* [INSTRUCTIONS TO FOLLOW] The answer must be an exact transcription of all the records below.

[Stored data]
(** 404, GET, body [{}] *)
Definition sample_not_found_bare : Response.t :=
  Response.mk 404 "{}" (Parsed (JObject ∅)) "GET".

(** 404, GET, a body that is not JSON *)
Definition sample_not_found_text : Response.t :=
  Response.mk 404 "Not Found" (Malformed expecting_value) "GET".

(** 400, GET, body [{"error": {"details": "No device", "message": "Bad id"}}] *)
Definition sample_bad_request : Response.t :=
  Response.mk 400
    ("{" ++ quote ++ "error" ++ quote ++ ": {"
         ++ quote ++ "details" ++ quote ++ ": " ++ quote ++ "No device" ++ quote
         ++ ", " ++ quote ++ "message" ++ quote ++ ": " ++ quote ++ "Bad id"
         ++ quote ++ "}}")
    (Parsed (JObject {[ "error" :=
       JObject (<[ "details" := JString "No device" ]>
               (<[ "message" := JString "Bad id" ]> ∅)) ]}))
    "GET".

(** 401, GET: a status of neither table *)
Definition sample_unauthorized : Response.t :=
  Response.mk 401 "Unauthorized" (Malformed expecting_value) "GET".

(** The answers to a login POST: the login page with status 200, the login
    page with status 403, and the empty body of an accepted login. *)
Definition sample_login_page : Response.t :=
  Response.mk 200 "<html><body>Login</body></html>"
    (Malformed expecting_value) "POST".

Definition sample_login_forbidden : Response.t :=
  Response.mk 403 "<html><body>Login</body></html>"
    (Malformed expecting_value) "POST".

Definition sample_login_accepted : Response.t :=
  Response.mk 200 EmptyString (Malformed expecting_value) "POST".

(** A backend that gives the same answer to every call. *)
Definition always (response : Response.t)
    : list Request -> Request -> Outcome Response.t :=
  fun _ _ => Return response.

* [TASK RESULT]
(** 404, GET, body [{}] *)
Definition sample_not_found_bare : Response.t :=
  Response.mk 404 "{}" (Parsed (JObject ∅)) "GET".

(** 404, GET, a body that is not JSON *)
Definition sample_not_found_text : Response.t :=
  Response.mk 404 "Not Found" (Malformed expecting_value) "GET".

(** 400, GET, body [{"error": {"details": "No device", "message": "Bad id"}}] *)
Definition sample_bad_request : Response.t :=
  Response.mk 400
    ("{" ++ quote ++ "error" ++ quote ++ ": {"
         ++ quote ++ "details" ++ quote ++ ": " ++ quote ++ "No device" ++ quote
         ++ ", " ++ quote ++ "message" ++ quote ++ ": " ++ quote ++ "Bad id"
         ++ quote ++ "}}")
    (Parsed (JObject {[ "error" :=
       JObject (<[ "details" := JString "No device" ]>
               (<[ "message" := JString "Bad id" ]> ∅)) ]}))
    "GET".

(** 401, GET: a status of neither table *)
Definition sample_unauthorized : Response.t :=
  Response.mk 401 "Unauthorized" (Malformed expecting_value) "GET".

(** The answers to a login POST: the login page with status 200, the login
    page with status 403, and the empty body of an accepted login. *)
Definition sample_login_page : Response.t :=
  Response.mk 200 "<html><body>Login</body></html>"
    (Malformed expecting_value) "POST".

Definition sample_login_forbidden : Response.t :=
  Response.mk 403 "<html><body>Login</body></html>"
    (Malformed expecting_value) "POST".

Definition sample_login_accepted : Response.t :=
  Response.mk 200 EmptyString (Malformed expecting_value) "POST".

(** A backend that gives the same answer to every call. *)
Definition always (response : Response.t)
    : list Request -> Request -> Outcome Response.t :=
  fun _ _ => Return response.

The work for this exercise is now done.